荷揚げ用ケーブルの小屋を過ぎると様子が一変し、ササとカラマツ林の緩い登りになる。ナナイタガレと呼ぶ大崩れに突き当たって右に折れると、急な登りになる。ただし、最近、新しく道が切り開かれたようで、道はガレから離れた所を通り、ガレとの間にはトラロープが張られている。ロープをくぐって、わざわざ近寄らない限りは、ガレを覗き込める場所はない。で、わざわざ見に行ってみたが、今日はガスのために下の方までは見えなかった。ちょっと残念。
最後は南アらしい黒木の密生した尾根になり、明るく開けた七面山山頂の平地にひょっこり出た。三角点と展望を説明した碑がある。かつては展望が良かったのだろうが、今は周囲のカラマツ林が大きく育ってしまったため、北西の方向に笊ヶ岳らしい鋭峰が見える他は展望皆無である。かなり残念。

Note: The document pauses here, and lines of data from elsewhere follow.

Lemma Build_fHandleUnauthorized (b : AuthzBuilder) :
  fHandleUnauthorized (Build b) =
  if decide (impl b = AuthzImplLegacy) then Some authzHandleUnauthorizedImplLegacy
  else if decide (impl b = AuthzImplForwardAuth)
  then Some authzHandleUnauthorizedImplForwardAuth
  else if decide (impl b = AuthzImplAuthRequest)
  then Some authzHandleUnauthorizedImplAuthRequest
  else None.
Proof.
  unfold Build. repeat case_decide; simpl; try reflexivity.
  destruct (Z.eqb _ _); reflexivity.
Qed.

Lemma Build_standard_funcs (b : AuthzBuilder) :
  fObjectVerify (Build b) = Some authzObjectVerifyStandard /\
  fHandleAuthorized (Build b) = Some authzHandleAuthorizedStandard.
Proof.
  unfold Build. repeat case_decide; simpl; destruct (Z.eqb _ _); split; reflexivity.
Qed.

(** X2.  [Build] leaves the function that derives the object and the one
    that renders an unauthorized answer nil exactly when the builder's
    implementation is none of Legacy, ForwardAuth and AuthRequest.  After
    [WithEndpointConfig] this cannot happen: all four functions are set. *)
Theorem Build_impl_funcs_nil (b : AuthzBuilder) :
  (fObjectGet (Build b) = None <->
   impl b ∉ [AuthzImplLegacy; AuthzImplForwardAuth; AuthzImplAuthRequest]) /\
  (fHandleUnauthorized (Build b) = None <->
   impl b ∉ [AuthzImplLegacy; AuthzImplForwardAuth; AuthzImplAuthRequest]) /\
  (forall c : schema.ServerAuthzEndpointConfig,
     is_Some (fObjectGet (Build (WithEndpointConfig b c))) /\
     is_Some (fObjectVerify (Build (WithEndpointConfig b c))) /\
     is_Some (fHandleAuthorized (Build (WithEndpointConfig b c))) /\
     is_Some (fHandleUnauthorized (Build (WithEndpointConfig b c)))).
Proof.
  assert (Hnil : forall b0 : AuthzBuilder,
             (fObjectGet (Build b0) = None <->
              impl b0 ∉ [AuthzImplLegacy; AuthzImplForwardAuth; AuthzImplAuthRequest]) /\
             (fHandleUnauthorized (Build b0) = None <->
              impl b0 ∉ [AuthzImplLegacy; AuthzImplForwardAuth; AuthzImplAuthRequest])).
  { intros b0. rewrite Build_fObjectGet, Build_fHandleUnauthorized.
    rewrite !not_elem_of_cons.
    repeat case_decide; split;
      (split; [intros Hx; try discriminate Hx | intros (? & ? & ? & _)]);
      try contradiction; try reflexivity.
    all: repeat split; try assumption; apply not_elem_of_nil. }
  split; [apply Hnil|]. split; [apply Hnil|].
  intros c.
  assert (Hin : impl (WithEndpointConfig b c)
                  ∈ [AuthzImplLegacy; AuthzImplForwardAuth; AuthzImplAuthRequest]).
  { rewrite WithEndpointConfig_impl_eq, withImplementationNamed_impl.
    unfold implementationNamed. rewrite !elem_of_cons.
    repeat case_decide; auto. }
  destruct (Hnil (WithEndpointConfig b c)) as [Hget Hun].
  destruct (Build_standard_funcs (WithEndpointConfig b c)) as [Hv Ha].
  split; [|split; [|split]].
  - destruct (fObjectGet _); [eauto|]. exfalso. apply Hget; [reflexivity|exact Hin].
  - rewrite Hv. eauto.
  - rewrite Ha. eauto.
  - destruct (fHandleUnauthorized _); [eauto|]. exfalso. apply Hun; [reflexivity|exact Hin].
Qed.

(** X3.  What [WithEndpointConfig] returns depends on the builder only
    through its config: the implementation and the strategies set before are
    both replaced.  So of two calls in a row only the second counts. *)
Theorem WithEndpointConfig_last_wins (b : AuthzBuilder)
    (c : schema.ServerAuthzEndpointConfig) :
  (forall b' : AuthzBuilder,
     config b' = config b -> WithEndpointConfig b' c = WithEndpointConfig b c) /\
  (forall c0 : schema.ServerAuthzEndpointConfig,
     WithEndpointConfig (WithEndpointConfig b c0) c = WithEndpointConfig b c) /\
  (forall l : list AuthnStrategy,
     WithEndpointConfig (WithStrategies b l) c = WithEndpointConfig b c) /\
  WithEndpointConfig (WithImplementationLegacy b) c = WithEndpointConfig b c /\
  WithEndpointConfig (WithImplementationForwardAuth b) c = WithEndpointConfig b c /\
  WithEndpointConfig (WithImplementationAuthRequest b) c = WithEndpointConfig b c.
Proof.
  assert (Hc : forall b' : AuthzBuilder,
             config b' = config b -> WithEndpointConfig b' c = WithEndpointConfig b c).
  { intros b' Hb. rewrite !WithEndpointConfig_fields, Hb. reflexivity. }
  split; [exact Hc|]. split; [|split; [|split; [|split]]].
  - intros c0. apply Hc, WithEndpointConfig_config.
  - intros l. apply Hc. reflexivity.
  - apply Hc. reflexivity.
  - apply Hc. reflexivity.
  - apply Hc. reflexivity.
Qed.

Lemma strategyNamed_other r r' name :
  name <> AuthnStrategyCookieSession -> strategyNamed r name = strategyNamed r' name.
Proof. intros Hn. unfold strategyNamed. case_decide; [contradiction | reflexivity]. Qed.
(** X18.  A backend started without [-random], with a positive chunk
    size the allocator accepts and the system grants, and a port it can
    open, answers every complete download of a valid size with that
    many zero bytes. *)
Theorem download_is_zero_filled :
  forall (f : Flags) (rnd : nat -> byte) (bind : Z -> bool) (mem : Z)
         (q : Http.Values) (size : Z) (fuel : nat),
    random f = false ->
    0 < chunk_size f <= Go.maxAlloc ->
    chunk_size f <= mem ->
    bind (port f) = true ->
    Go.Atoi (Http.Get q "size") = Some size ->
    0 < size ->
    (Z.to_nat size < fuel)%nat ->
    exists s1 s2 w,
      Backend.main f rnd bind mem = Serving s1 /\
      Metrics.main f rnd bind mem = Serving s2 /\
      Backend.downloadHandler s1 fuel (request q noBody) (Http.newWriter allOk) = Some w /\
      Metrics.downloadHandler s2 fuel (request q noBody) (Http.newWriter allOk) = Some (Returns w) /\
      Http.bodyBytes w = repeat Byte.x00 (Z.to_nat size).
Proof.
  intros f rnd bind mem q size fuel Hr Hcs Hm Hb Hp Hs Hf.
  set (chunk := repeat Byte.x00 (Z.to_nat (chunk_size f))).
  assert (Hmk : Go.make mem (chunk_size f) = Go.Slice chunk).
  { apply make_cases; lia. }
  assert (Hc : chunk <> []).
  { subst chunk. destruct (Z.to_nat (chunk_size f)) eqn:E; [lia | discriminate]. }
  assert (Hlen : Go.len chunk = chunk_size f).
  { subst chunk. unfold Go.len. rewrite repeat_length. lia. }
  pose proof (Atoi_nonempty _ _ Hp) as Hne.
  assert (Hle : (size <=? 0) = false) by (apply Z.leb_gt; exact Hs).
  destruct (serve_exact chunk size fuel Hc Hs Hf) as (w & E & _ & _ & W & _).
  exists {| Backend.payloadChunk := chunk |},
         {| Metrics.payloadChunk := chunk; Metrics.defaultDownloadSize := default_size f |}, w.
  split; [| split; [| split; [| split]]].
  - unfold Backend.main. rewrite Hmk, Hr, Hb. reflexivity.
  - unfold Metrics.main. rewrite Hmk, Hr, Hb. reflexivity.
  - unfold Backend.downloadHandler. simpl. rewrite Hne, Hp, Hle. exact E.
  - unfold Metrics.downloadHandler. simpl. rewrite Hne, Hp, Hle.
    apply metrics_serve; [exact E | lia].
  - unfold Http.bodyBytes. rewrite W, concat_chunksOf by (assumption || lia).
    rewrite Hlen. subst chunk. rewrite concat_repeat_zeros.
    apply firstn_repeat_zeros.
    pose proof (Z.div_mod size (chunk_size f) ltac:(lia)) as DM.
    pose proof (Z.mod_pos_bound size (chunk_size f) ltac:(lia)) as MB.
    pose proof (Z.div_pos size (chunk_size f) ltac:(lia) ltac:(lia)) as DP.
    nia.
Qed.

Lemma download_is_zero_filled_witness :
  exists s1 s2 w,
    Backend.main {| port := 8080; chunk_size := 4; random := false; default_size := 9 |}
      (fun _ => Byte.xff) (fun _ => true) (2 ^ 30) = Serving s1 /\
    Metrics.main {| port := 8080; chunk_size := 4; random := false; default_size := 9 |}
      (fun _ => Byte.xff) (fun _ => true) (2 ^ 30) = Serving s2 /\
    Backend.downloadHandler s1 7 (request [("size", "6")] noBody) (Http.newWriter allOk) = Some w /\
    Metrics.downloadHandler s2 7 (request [("size", "6")] noBody) (Http.newWriter allOk) = Some (Returns w) /\
    Http.bodyBytes w = repeat Byte.x00 (Z.to_nat 6).
Proof.
  apply (download_is_zero_filled
           {| port := 8080; chunk_size := 4; random := false; default_size := 9 |}
           (fun _ => Byte.xff) (fun _ => true) (2 ^ 30) [("size", "6")] 6 7).
  - reflexivity.
  - simpl. unfold Go.maxAlloc. lia.
  - simpl. lia.
  - reflexivity.
  - reflexivity.
  - lia.
  - simpl; lia.
Defined.
Lemma started_workers_trace A (procs : list (nat * list A)) (js : list (event A)) :
  (forall e, In e js -> exists i, e = Joined i) ->
  started_workers (map (fun p => Started (fst p) (snd p)) procs ++ js) = map fst procs.
Proof.
  intros Hjs. unfold started_workers. rewrite flat_map_app.
  assert (Hnil : flat_map (fun e : event A =>
            match e with Started i _ => [i] | Joined _ => [] end) js = []).
  { induction js as [|e js IH]; [reflexivity|]. cbn.
    destruct (Hjs e (or_introl eq_refl)) as [i ->]. cbn.
    apply IH. intros e' He'. apply Hjs. now right. }
  rewrite Hnil, app_nil_r.
  induction procs as [|p ps IH]; cbn; [reflexivity | now rewrite IH].
Qed.

Lemma join_loop_only_joins A (procs : list (nat * list A)) (idx : list nat) :
  forall e, In e (fst (join_loop procs idx)) -> exists i, e = Joined i.
Proof.
  induction idx as [|i idx IH]; cbn; [tauto|].
  destruct (nth_error procs i) as [p|]; cbn; [|tauto].
  intros e [<-|He]; eauto.
Qed.

(** C8. Over [N >= 1] instances and [W >= 1] workers the dispatcher starts
    at most [W] workers, numbered from 0; worker [j] receives the contiguous
    slice [X[j*c : j*c + c]] with [c = ceil(N/W)]; every chunk but the last
    has exactly [c] instances and the last has between 1 and [c]; and the
    chunks, in order, concatenate to [X], so every instance goes to exactly
    one worker. *)
Theorem dispatch_partitions_all_instances A (X : list A) (n_workers : nat) :
  (1 <= List.length X)%nat -> (1 <= n_workers)%nat ->
  let c := items_for_worker (List.length X) n_workers in
  let tr := fst (explain_set_instances_stable X n_workers) in
  let chunks := started_chunks tr in
  List.concat chunks = X
  /\ List.length (List.concat chunks) = List.length X
  /\ (1 <= List.length chunks <= n_workers)%nat
  /\ started_workers tr = seq 0 (List.length chunks)
  /\ (forall j ch, nth_error chunks j = Some ch ->
        ch = slice X (j * c) (j * c + c)
        /\ (1 <= List.length ch <= c)%nat
        /\ (S j < List.length chunks -> List.length ch = c)%nat).
Proof.
  intros HN HW c tr chunks.
  pose proof (items_for_worker_pos X HN HW) as Hc.
  pose proof (items_for_worker_covers X HW) as Hcov.
  assert (Hreach : (List.length X <= 0 + n_workers * c)%nat) by (subst c; lia).
  destruct (dispatch_loop_tiles X n_workers (step := c) n_workers 0 (start := 0) Hc HN Hreach)
    as (Hcat & Hcnt & Hidx & Hw & Hch).
  cbn [Nat.add] in Hcat, Hcnt, Hidx, Hw, Hch.
  assert (Htr : chunks = map snd (fst (dispatch_loop X n_workers c n_workers 0 0 c))
                /\ started_workers tr = map fst (fst (dispatch_loop X n_workers c n_workers 0 0 c))).
  { subst chunks tr. unfold explain_set_instances_stable.
    destruct n_workers as [|w]; [lia|]. fold c. rewrite Hw. cbn [fst].
    split; [apply started_chunks_trace | apply started_workers_trace];
      apply join_loop_only_joins. }
  destruct Htr as [Hchunks Hworkers].
  rewrite Hworkers, Hchunks, length_map, Hcat. cbn [skipn].
  split; [reflexivity|]. split; [reflexivity|]. split; [lia|].
  split; [assumption|].
  intros j ch H. destruct (Hch j ch H) as (Heq & Hb & Hs).
  split; [exact Heq|]. split; [lia|]. exact Hs.
Qed.

Lemma dispatch_partitions_all_instances_witness :
  let X := [10; 20; 30; 40; 50]%nat in
  started_chunks (fst (explain_set_instances_stable X 3)) = [[10; 20]; [30; 40]; [50]]%nat
  /\ List.concat (started_chunks (fst (explain_set_instances_stable X 3))) = X.
Proof.
  split; [reflexivity|].
  apply (dispatch_partitions_all_instances [10; 20; 30; 40; 50]%nat (n_workers := 3)); cbn; lia.
Defined.

(** C9 (code defect). The join loop runs over [range(0, n_workers - 1)],
    not over the workers that were started.  One instance and one worker:
    worker 0 is started and never joined.  Four instances and two workers:
    worker 1 is started and never joined.  Two instances and four workers:
    both workers are joined and [processes[2]] then raises [IndexError]. *)
Theorem dispatcher_join_loop_misses_workers :
  (let r := explain_set_instances_stable [7%nat] 1 in
   started_workers (fst r) = [0%nat] /\ joined_workers (fst r) = [] /\ snd r = Ok tt)
  /\ (let r := explain_set_instances_stable [1; 2; 3; 4]%nat 2 in
      started_workers (fst r) = [0; 1]%nat /\ joined_workers (fst r) = [0%nat]
      /\ snd r = Ok tt)
  /\ (let r := explain_set_instances_stable [1; 2]%nat 4 in
      started_workers (fst r) = [0; 1]%nat /\ joined_workers (fst r) = [0; 1]%nat
      /\ snd r = Err IndexError).
Proof. repeat split. Qed.

(** *** Which workers the dispatcher joins *)

Lemma join_loop_range A (procs : list (nat * list A)) (k : nat) :
  map fst procs = seq 0 k ->
  forall n s,
    joined_workers (fst (join_loop procs (seq s n))) = seq s (Nat.min n (k - s))
    /\ (snd (join_loop procs (seq s n)) = Ok tt <-> (s + n <= k)%nat \/ n = 0%nat).
Proof.
  intros Hidx.
  assert (Hlen : List.length procs = k)
    by (rewrite <- (length_map fst), Hidx; apply length_seq).
  induction n as [|n IH]; intros s.
  - cbn. split; [reflexivity | tauto].
  - cbn [seq join_loop].
    destruct (nth_error procs s) as [p|] eqn:Hp.
    + assert (Hs : (s < k)%nat) by (rewrite <- Hlen; apply nth_error_Some; congruence).
      assert (Hfst : fst p = s).
      { apply (map_nth_error fst) in Hp. rewrite Hidx, nth_error_seq in Hp.
        destruct (Nat.ltb_spec s k); [|lia]. cbn in Hp. congruence. }
      destruct (IH (S s)) as [Hj Hr]. cbn [fst snd joined_workers flat_map app].
      fold (joined_workers (fst (join_loop procs (seq (S s) n)))).
      rewrite Hj, Hfst, Hr. split.
      * replace (Nat.min (S n) (k - s)) with (S (Nat.min n (k - S s))) by lia.
        reflexivity.
      * lia.
    + assert (Hs : (k <= s)%nat) by (rewrite <- Hlen; now apply nth_error_None).
      cbn. replace (k - s)%nat with 0%nat by lia. split; [reflexivity|].
      split; [discriminate | lia].
Qed.

(** The join loop reaches workers 0 .. [n_workers - 2] only: it joins every
    started worker just when [n_workers - 1] workers were started, leaves
    the last one unjoined when all [n_workers] were, and otherwise runs past
    the end of [processes]. *)
Lemma dispatcher_joins_first_workers A (X : list A) (n_workers : nat) :
  (1 <= List.length X)%nat -> (1 <= n_workers)%nat ->
  let r := explain_set_instances_stable X n_workers in
  let k := List.length (started_workers (fst r)) in
  joined_workers (fst r) = seq 0 (Nat.min (n_workers - 1) k)
  /\ (snd r = Ok tt <-> (n_workers - 1 <= k)%nat).
Proof.
  intros HN HW r k.
  pose proof (items_for_worker_pos X HN HW) as Hc.
  pose proof (items_for_worker_covers X HW) as Hcov.
  set (c := items_for_worker (List.length X) n_workers) in *.
  assert (Hreach : (List.length X <= 0 + n_workers * c)%nat) by lia.
  destruct (dispatch_loop_tiles X n_workers (step := c) n_workers 0 (start := 0) Hc HN Hreach)
    as (_ & Hcnt & Hidx & Hw & _).
  cbn [Nat.add] in Hcnt, Hidx, Hw.
  set (procs := fst (dispatch_loop X n_workers c n_workers 0 0 c)) in *.
  destruct (@join_loop_range A procs (List.length procs) Hidx (n_workers - 1) 0) as [Hj Hr].
  assert (Hr' : r = (map (fun p => Started (fst p) (snd p)) procs
                       ++ fst (join_loop procs (seq 0 (n_workers - 1))),
                     snd (join_loop procs (seq 0 (n_workers - 1))))).
  { subst r. unfold explain_set_instances_stable.
    destruct n_workers as [|w]; [lia|]. fold c. fold procs. now rewrite Hw. }
  assert (Hk : k = List.length procs).
  { subst k. rewrite Hr'. cbn [fst].
    rewrite started_workers_trace by apply join_loop_only_joins.
    apply length_map. }
  rewrite Hr'. cbn [fst snd]. split.
  - unfold joined_workers. rewrite flat_map_app.
    fold (joined_workers (fst (join_loop procs (seq 0 (n_workers - 1))))).
    rewrite Hj, Nat.sub_0_r, Hk.
    assert (Hnil : flat_map (fun e : event A =>
              match e with Started _ _ => [] | Joined i => [i] end)
              (map (fun p => Started (fst p) (snd p)) procs) = []).
    { clear. induction procs as [|p ps IH]; cbn; auto. }
    now rewrite Hnil.
  - rewrite Hr, Hk. cbn [Nat.add]. lia.
Qed.

(** ** The locality weighting kernel *)

Lemma np_max_min_defined (Z : matrix) (mn mx : Q) :
  np_min Z = Ok mn -> np_max Z = Ok mx -> exists a rest, Z = a :: rest.
Proof.
  destruct Z as [|a rest]; [discriminate | eauto].
Qed.

Lemma must_normalize_spec (Z : matrix) (mn mx : Q) :
  np_min Z = Ok mn -> np_max Z = Ok mx ->
  must_normalize Z = Ok (negb (Qeq_bool mx 1) && negb (Qeq_bool mn 0)).
Proof.
  intros Hmn Hmx. unfold must_normalize. rewrite Hmx, Hmn.
  now destruct (Qeq_bool mx 1).
Qed.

おまけに頂上には羽蟻が異常に多く、地面には巣穴が密集している。今夏はあちこちの山で虫が多いという話を耳にするが、これもそうなのだろうか。展望もないし、あまり居心地も良くないので、(ここは身延町飛地の境界なので OKと勝手に解釈して)ビールだけ飲んで、往路を戻る。
手水舎の広場の片隅にベンチがあったので、ここでラーメンを作って昼食を食べ、下山にかかる。団体さんとすれ違った他、午後を過ぎてもどんどん人が登って来る。当然、今晩は敬慎院に宿泊するのだろう。若い人が結構多く、山ではほとんど中高年登山者しか見ない昨今の状況からすると、なんか新鮮である。もちろん年配の方も多い。登山などは多分しない人が、五合目からの富士山くらいの標高差を登るのだから感心してしまう。
下りは速い。途中ですれ違ったおばさんから「楽そうに下るわねー」と感心される。これにはコツがあるのですよ。という訳で(?)、この場でコツを大公開。前に出した足が地面に付く直前に一瞬止めるんです。そうすれば着地の衝撃が少ないのだ。ただし、大腿四頭筋をかなり使うので、場所によっては筋肉痛になります(例えば金城山)。
再び汗だくになって下山。帰りは雨畑湖畔、馬場にあるVILLA雨畑の♨で汗を流した(500円)。ここは廃校を利用した施設だそうだが、設備は新しくきれいだ。周囲を急峻な山々に囲まれ、自然環境も素晴らしい。今度はここから笊ヶ岳に登ってみたい。